**** LISTED ENTRIES ****
(** * The caching namespace manager of SpiceDB

    A shallow embedding of [internal/namespace/caching.go]: the
    [cachingManager] that answers namespace reads from a ristretto cache
    and falls back, through a singleflight group, to the datastore.

    The manager's own code is embedded as state-passing functions over a
    [World] that holds the manager (with the state of its cache) and a
    trace of every call made to a collaborator.  The collaborators the
    file imports (the datastore found in the context, the ristretto cache,
    the protobuf size function, the type-system builder) are interfaces
    here: records of functions, a type class with the laws a cache obeys,
    and section variables. *)

From stdpp Require Import gmap strings list.
From Stdlib Require Import ZArith.

Local Open Scope Z_scope.
Local Open Scope string_scope.

(** ** Protocol buffer messages ([authzed.api.v0]) *)

(** [anypb.Any]: a type URL and the serialized payload. *)
Record Any := mkAny {
  TypeUrl : string;
  Value : string
}.

(** [v0.Metadata]: free-form, user-supplied messages (doc comments). *)
Record Metadata := mkMetadata {
  MetadataMessage : list Any
}.

(** [v0.Relation].  The userset rewrite and the type information are not
    inspected by the manager; they are kept as serialized sub-messages. *)
Record v0_Relation := mkRelation {
  Name : string;
  Relation_UsersetRewrite : option string;
  Relation_Metadata : option Metadata;
  Relation_TypeInformation : option string
}.

(** [v0.NamespaceDefinition]. *)
Record NamespaceDefinition := mkNamespaceDefinition {
  NamespaceDefinition_Name : string;
  Relation : list v0_Relation;
  NamespaceDefinition_Metadata : option Metadata
}.

(** [decimal.Decimal] (shopspring): [dec_value * 10 ^ dec_exp]. *)
Record Decimal := mkDecimal {
  dec_value : Z;
  dec_exp : Z
}.

(** [time.Duration]: a count of nanoseconds. *)
Definition Duration := Z.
****
Output the data once more, exactly as it appears above.

- [EXERCISE ANSWER]
(** * The caching namespace manager of SpiceDB

    A shallow embedding of [internal/namespace/caching.go]: the
    [cachingManager] that answers namespace reads from a ristretto cache
    and falls back, through a singleflight group, to the datastore.

    The manager's own code is embedded as state-passing functions over a
    [World] that holds the manager (with the state of its cache) and a
    trace of every call made to a collaborator.  The collaborators the
    file imports (the datastore found in the context, the ristretto cache,
    the protobuf size function, the type-system builder) are interfaces
    here: records of functions, a type class with the laws a cache obeys,
    and section variables. *)

From stdpp Require Import gmap strings list.
From Stdlib Require Import ZArith.

Local Open Scope Z_scope.
Local Open Scope string_scope.

(** ** Protocol buffer messages ([authzed.api.v0]) *)

(** [anypb.Any]: a type URL and the serialized payload. *)
Record Any := mkAny {
  TypeUrl : string;
  Value : string
}.

(** [v0.Metadata]: free-form, user-supplied messages (doc comments). *)
Record Metadata := mkMetadata {
  MetadataMessage : list Any
}.

(** [v0.Relation].  The userset rewrite and the type information are not
    inspected by the manager; they are kept as serialized sub-messages. *)
Record v0_Relation := mkRelation {
  Name : string;
  Relation_UsersetRewrite : option string;
  Relation_Metadata : option Metadata;
  Relation_TypeInformation : option string
}.

(** [v0.NamespaceDefinition]. *)
Record NamespaceDefinition := mkNamespaceDefinition {
  NamespaceDefinition_Name : string;
  Relation : list v0_Relation;
  NamespaceDefinition_Metadata : option Metadata
}.

(** [decimal.Decimal] (shopspring): [dec_value * 10 ^ dec_exp]. *)
Record Decimal := mkDecimal {
  dec_value : Z;
  dec_exp : Z
}.

(** [time.Duration]: a count of nanoseconds. *)
Definition Duration := Z.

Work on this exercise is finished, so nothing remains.